Required action
Filter the listing for lines containing "subscriptable".

The input
----------

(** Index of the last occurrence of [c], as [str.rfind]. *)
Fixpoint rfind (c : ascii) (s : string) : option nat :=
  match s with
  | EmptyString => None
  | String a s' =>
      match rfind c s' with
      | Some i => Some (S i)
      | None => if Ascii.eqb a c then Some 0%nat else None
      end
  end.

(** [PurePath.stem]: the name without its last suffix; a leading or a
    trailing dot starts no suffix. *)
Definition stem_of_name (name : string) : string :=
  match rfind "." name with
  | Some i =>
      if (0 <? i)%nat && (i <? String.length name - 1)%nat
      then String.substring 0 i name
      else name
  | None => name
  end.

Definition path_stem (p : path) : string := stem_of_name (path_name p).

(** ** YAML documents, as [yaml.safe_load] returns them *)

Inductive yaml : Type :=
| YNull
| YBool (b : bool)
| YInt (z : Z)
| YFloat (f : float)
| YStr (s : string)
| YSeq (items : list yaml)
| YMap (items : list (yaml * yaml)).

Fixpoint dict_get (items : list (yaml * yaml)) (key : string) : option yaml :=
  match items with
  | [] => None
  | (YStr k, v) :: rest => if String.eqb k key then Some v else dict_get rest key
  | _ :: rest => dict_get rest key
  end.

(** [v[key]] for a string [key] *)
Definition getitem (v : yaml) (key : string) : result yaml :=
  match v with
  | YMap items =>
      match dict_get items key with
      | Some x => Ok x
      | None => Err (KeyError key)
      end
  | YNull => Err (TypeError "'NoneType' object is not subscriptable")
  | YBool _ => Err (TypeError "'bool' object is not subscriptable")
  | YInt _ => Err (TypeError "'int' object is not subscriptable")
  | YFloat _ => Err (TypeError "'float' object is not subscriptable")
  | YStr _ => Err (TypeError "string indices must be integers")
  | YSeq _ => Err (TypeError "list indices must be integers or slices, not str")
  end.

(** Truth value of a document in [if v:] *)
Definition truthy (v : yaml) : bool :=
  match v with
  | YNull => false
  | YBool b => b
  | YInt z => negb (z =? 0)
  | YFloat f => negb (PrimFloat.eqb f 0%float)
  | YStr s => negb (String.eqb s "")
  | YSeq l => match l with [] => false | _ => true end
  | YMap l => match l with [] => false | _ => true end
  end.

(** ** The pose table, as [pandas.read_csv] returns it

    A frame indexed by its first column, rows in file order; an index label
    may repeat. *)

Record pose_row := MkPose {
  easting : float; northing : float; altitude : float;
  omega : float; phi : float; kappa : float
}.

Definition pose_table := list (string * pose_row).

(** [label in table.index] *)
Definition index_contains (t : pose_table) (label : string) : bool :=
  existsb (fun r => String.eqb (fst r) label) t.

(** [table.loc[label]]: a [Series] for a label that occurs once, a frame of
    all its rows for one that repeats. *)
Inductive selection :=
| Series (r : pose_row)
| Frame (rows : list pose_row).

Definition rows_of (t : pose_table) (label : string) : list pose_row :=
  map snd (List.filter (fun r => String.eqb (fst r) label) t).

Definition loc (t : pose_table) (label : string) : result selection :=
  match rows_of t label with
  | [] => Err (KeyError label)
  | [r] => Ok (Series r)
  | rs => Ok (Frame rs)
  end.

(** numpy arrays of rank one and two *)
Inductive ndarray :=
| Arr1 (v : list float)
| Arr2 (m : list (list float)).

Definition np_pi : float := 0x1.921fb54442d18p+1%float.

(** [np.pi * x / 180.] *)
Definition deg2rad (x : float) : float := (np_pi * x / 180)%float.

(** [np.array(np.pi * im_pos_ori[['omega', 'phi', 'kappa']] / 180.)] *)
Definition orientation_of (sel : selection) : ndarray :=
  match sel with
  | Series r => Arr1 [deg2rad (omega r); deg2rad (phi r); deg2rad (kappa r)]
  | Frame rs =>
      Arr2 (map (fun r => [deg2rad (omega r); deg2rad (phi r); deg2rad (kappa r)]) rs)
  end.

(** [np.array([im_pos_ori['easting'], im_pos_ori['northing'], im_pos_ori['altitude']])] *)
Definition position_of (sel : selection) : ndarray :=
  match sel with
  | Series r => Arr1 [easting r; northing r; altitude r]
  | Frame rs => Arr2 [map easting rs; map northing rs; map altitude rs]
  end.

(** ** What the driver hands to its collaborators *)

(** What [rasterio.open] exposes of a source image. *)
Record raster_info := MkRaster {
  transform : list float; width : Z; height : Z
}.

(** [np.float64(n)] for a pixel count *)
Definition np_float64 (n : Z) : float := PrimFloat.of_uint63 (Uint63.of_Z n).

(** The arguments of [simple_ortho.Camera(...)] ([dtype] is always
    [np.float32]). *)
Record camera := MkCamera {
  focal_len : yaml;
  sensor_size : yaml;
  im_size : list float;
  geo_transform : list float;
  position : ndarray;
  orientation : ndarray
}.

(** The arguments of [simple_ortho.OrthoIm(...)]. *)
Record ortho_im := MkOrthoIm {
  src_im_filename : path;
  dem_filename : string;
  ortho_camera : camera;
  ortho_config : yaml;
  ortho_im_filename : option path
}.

----------

Answer space
  | YNull => Err (TypeError "'NoneType' object is not subscriptable")
  | YBool _ => Err (TypeError "'bool' object is not subscriptable")
  | YInt _ => Err (TypeError "'int' object is not subscriptable")
  | YFloat _ => Err (TypeError "'float' object is not subscriptable")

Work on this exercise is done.